→ EXERCISE INSTRUCTIONS
Among the lines of the records below, copy those that hold the word "TPairAccept".

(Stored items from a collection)
Definition specAllows (h : list (Role * RelayType)) (e : Role * RelayType) : Prop :=
  match e with
  | (p, TPake) => (p, TPake) ∉ h
  | (p, TConfirm) => (sender, TPake) ∈ h ∧ (receiver, TPake) ∈ h ∧ (p, TConfirm) ∉ h
  | (p, TPairRequest) =>
    p = sender ∧ (sender, TConfirm) ∈ h ∧ (receiver, TConfirm) ∈ h ∧ (sender, TPairRequest) ∉ h
  | (p, TPairAccept) | (p, TPairReject) =>
    p = receiver ∧ (sender, TPairRequest) ∈ h ∧ (receiver, TPairAccept) ∉ h
  | (p, TSignal offer) => p = sender ∧ (receiver, TPairAccept) ∈ h ∧ (sender, TSignal offer) ∉ h
  | (p, TSignal answer) => p = receiver ∧ (sender, TSignal offer) ∈ h ∧ (receiver, TSignal answer) ∉ h
  | (p, TSignal candidate) =>
    (sender, TSignal offer) ∈ h ∧ countEvents (p, TSignal candidate) h < SIGNALING_MAX_ICE_CANDIDATES_PER_PEER
  | (_, TOther) => False
  end.

(** A trace is allowed when each event is allowed after the ones before it. *)
Inductive specTrace : list (Role * RelayType) → list (Role * RelayType) → Prop :=
| spec_nil h : specTrace h []
| spec_cons h e rest : specAllows h e → specTrace (h ++ [e]) rest → specTrace h (e :: rest).

(** ** Simulation *)

(** The flags are what the history says, and the history is causally closed. *)
Record reflects (h : list (Role * RelayType)) (s : RelayPolicySession) : Prop := {
  r_spake : senderPakeSeen s = true ↔ (sender, TPake) ∈ h;
  r_rpake : receiverPakeSeen s = true ↔ (receiver, TPake) ∈ h;
  r_sconf : senderConfirmed s = true ↔ (sender, TConfirm) ∈ h;
  r_rconf : receiverConfirmed s = true ↔ (receiver, TConfirm) ∈ h;
  r_req : pairRequested s = true ↔ (sender, TPairRequest) ∈ h;
  r_dec : pairDecided s = true ↔ (receiver, TPairAccept) ∈ h;
  r_offer : offerSeen s = true ↔ (sender, TSignal offer) ∈ h;
  r_answer : answerSeen s = true ↔ (receiver, TSignal answer) ∈ h;
  r_scand : senderCandidateCount s = countEvents (sender, TSignal candidate) h;
  r_rcand : receiverCandidateCount s = countEvents (receiver, TSignal candidate) h;
  r_scand_le : senderCandidateCount s <= SIGNALING_MAX_ICE_CANDIDATES_PER_PEER;
  r_rcand_le : receiverCandidateCount s <= SIGNALING_MAX_ICE_CANDIDATES_PER_PEER;
  r_conf_pake : (sender, TConfirm) ∈ h ∨ (receiver, TConfirm) ∈ h →
    (sender, TPake) ∈ h ∧ (receiver, TPake) ∈ h;
  r_req_conf : (sender, TPairRequest) ∈ h → (sender, TConfirm) ∈ h ∧ (receiver, TConfirm) ∈ h;
  r_dec_req : (receiver, TPairAccept) ∈ h → (sender, TPairRequest) ∈ h;
  r_offer_dec : (sender, TSignal offer) ∈ h → (receiver, TPairAccept) ∈ h;
  r_allowed : specTrace [] h;
}.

→ ANSWER FOR THE TASK
  | (p, TPairAccept) | (p, TPairReject) =>
    p = receiver ∧ (sender, TPairRequest) ∈ h ∧ (receiver, TPairAccept) ∉ h
  | (p, TSignal offer) => p = sender ∧ (receiver, TPairAccept) ∈ h ∧ (sender, TSignal offer) ∉ h
  r_dec : pairDecided s = true ↔ (receiver, TPairAccept) ∈ h;
  r_dec_req : (receiver, TPairAccept) ∈ h → (sender, TPairRequest) ∈ h;
  r_offer_dec : (sender, TSignal offer) ∈ h → (receiver, TPairAccept) ∈ h;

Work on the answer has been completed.